Whatever happens now, it looks certain that Adler's shares will remain under pressure for the next foreseeable period, as the numerous claims made by the Viceroy group are addressed individually.
Attacking the Adler management as "Bond Villains" and describing them as thieves and kleptomaniacs, out to enrich themselves at the expense of stock and bond investors, the Viceroy team have published their claims openly on their website, https://viceroyresearch.org/2021/10/06/adler-group-bond-villains/
The former social worker Fraser Perring has built up a fearsome reputation as a short-seller, and has a strong track record in being proven right in his accusations of management misdeeds and cover-ups.
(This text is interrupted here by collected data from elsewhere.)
(** X16. [status] sends the discovery request and nothing else, and
    changes neither the bucket, nor the table, nor the globals.  When the
    request fails it raises; otherwise it reports the flag and the two time
    stamps as they are and the number of pending rows; [last_upload_at] is
    [None] when no row is pending, and a time stamp it reports is the
    [created_at] of a pending row that no pending row exceeds. *)
Theorem status_reports (w : World) (res : Result Status) (w' : World) :
  status w = (res, w') ->
  bucket w' = bucket w /\ files w' = files w /\ same_globals w w'
  /\ ((res = Raise (ApiError Select)
       /\ journal w' = (journal w ++ [(Select, false)])%list)
      \/ exists s,
          res = Ok s
          /\ journal w' = (journal w ++ [(Select, true)])%list
          /\ is_video_creating s = IS_CREATING w
          /\ (status_text s = "creating" <-> IS_CREATING w = true)
          /\ (status_text s = "idle" <-> IS_CREATING w = false)
          /\ last_run s = LAST_RUN w
          /\ started_at s = STARTED_AT w
          /\ pending_count s = length (pending (files w))
          /\ (pending (files w) = [] -> last_upload_at s = None)
          /\ (forall t, last_upload_at s = Some t ->
                 (exists r, In r (pending (files w)) /\ created_at r = t)
                 /\ forall r, In r (pending (files w)) ->
                              String.leb (created_at r) t = true)).
Proof.
  unfold status. rewrite bind_run. unfold sb_list_incoming_files.
  destruct (supabase _ _ _ _ w) as [r0 w0] eqn:Hreq.
  apply supabase_run in Hreq as [(_ & _ & -> & ->)|(_ & -> & ->)].
  - rewrite !bind_run. unfold get, mret, M_ret. cbn beta iota.
    intros [= <- <-]. split_and!; try done. right. eexists. split; [reflexivity|].
    simpl. split_and!; try done.
    + by destruct (IS_CREATING w).
    + by destruct (IS_CREATING w).
    + by intros ->.
    + intros t Ht.
      destruct (pending (files w)) as [|r0 rows] eqn:Hrows; [discriminate|].
      rewrite <- Hrows in *.
      destruct (latest_upload_iso_last
                  (map (fun r => Some (created_at r)) (pending (files w))))
        as [Hin Hmax]; [rewrite Hrows; discriminate|].
      rewrite Ht in Hin, Hmax. split.
      * apply in_map_iff in Hin as (r & [= Hr] & Hin). eauto.
      * intros r Hr. apply (Hmax (Some (created_at r))).
        apply in_map_iff. eauto.
  - intros [= <- <-]. split_and!; try done. by left.
Qed.


(* ===================================================================== *)
(** * The bearer check of the trigger endpoint                            *)
(* ===================================================================== *)

(** [str.isspace] on the characters of a header value (code points below
    256): tab to carriage return, the four separators, the space, NEL and
    the no-break space. *)
Definition is_space (c : ascii) : bool :=
  let n := nat_of_ascii c in
  ((9 <=? n) && (n <=? 13) || (28 <=? n) && (n <=? 32)
   || (n =? 133) || (n =? 160))%nat.

Fixpoint lstrip (l : list ascii) : list ascii :=
  match l with
  | c :: l' => if is_space c then lstrip l' else l
  | [] => []
  end.

(** [s.strip()] *)
Definition strip (s : string) : string :=
  str (rev (lstrip (rev (lstrip (chars s))))).

(** [s.startswith(prefix)] *)
Definition startswith (s pre : string) : bool := String.prefix pre s.

(** Index of the first occurrence of [c] ([str.find], [None] for -1). *)
Fixpoint find (c : ascii) (l : list ascii) : option nat :=
  match l with
  | [] => None
  | x :: l' => if bool_decide (x = c) then Some 0%nat else S <$> find c l'
  end.

(** [s.split(sep, 1)] for a separator of one character: one or two
    pieces. *)
Definition split_once (sep : ascii) (s : string) : list string :=
  let l := chars s in
  match find sep l with
  | Some i => [str (take i l); str (drop (S i) l)]
  | None => [s]
  end.

(** How the check of [run] ends: the request goes on, the 401 answer, or
    an [IndexError] out of [auth.split(" ", 1)[1]]. *)
Inductive Auth := Passed | Unauthorized | IndexError.

(** The bearer check of [run], for the value [API_BEARER] of the
    environment and the [authorization] header of the request. *)
Definition bearer_check (API_BEARER : string) (header : option string) : Auth :=
  if bool_decide (API_BEARER = "") then Passed
  else
    let auth := match header with Some h => h | None => "" end in
    if negb (startswith (lower auth) "bearer ") then Unauthorized
    else
      match split_once " " auth !! 1%nat with
      | None => IndexError
      | Some token =>
          if bool_decide (strip token = API_BEARER) then Passed else Unauthorized
      end.

Lemma lower_ascii_space (c : ascii) : lower_ascii c = " "%char -> c = " "%char.
Proof.
  destruct c as [[] [] [] [] [] [] [] []]; vm_compute; intros H;
    first [reflexivity | discriminate H].
Qed.

Lemma lower_app (a b : string) : lower (a ++ b) = lower a ++ lower b.
Proof. unfold lower. by rewrite chars_app, map_app, str_app. Qed.

Lemma find_first (c : ascii) (pre rest : list ascii) :
  ~ In c pre -> find c (pre ++ c :: rest) = Some (length pre).
Proof.
  induction pre as [|x pre IH]; intros Hnot; simpl.
  - by rewrite bool_decide_eq_true_2.
  - rewrite bool_decide_eq_false_2 by (intros ->; apply Hnot; by left).
    rewrite IH; [done|]. intros Hin. apply Hnot. by right.
Qed.

Lemma split_once_first (sep : ascii) (a b : string) :
  ~ In sep (chars a) -> split_once sep (a ++ String sep b) = [a; b].
Proof.
  intros Hnot. unfold split_once. cbv zeta. rewrite chars_app.
  change (chars (String sep b)) with (sep :: chars b).
  rewrite find_first by done.
  rewrite take_app_length.
  change (S (length (chars a))) with (1 + length (chars a))%nat.
  rewrite Nat.add_comm, <- drop_drop, drop_app_length. simpl.
  by rewrite drop_0, !str_chars.
Qed.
He caused outrage when openly attacking German firms such as the fintech Wirecard, furniture seller Steinhoff and - to a lesser extent - office equipment leasing company Grenke, but was proved to have been on the right track when the companies were forced to face up to manipulation and shady dealings. In the case of Wirecard, it was obviously catastrophic for bondholder and the numerous - including thousands of small, individual - shareholders who lost everything.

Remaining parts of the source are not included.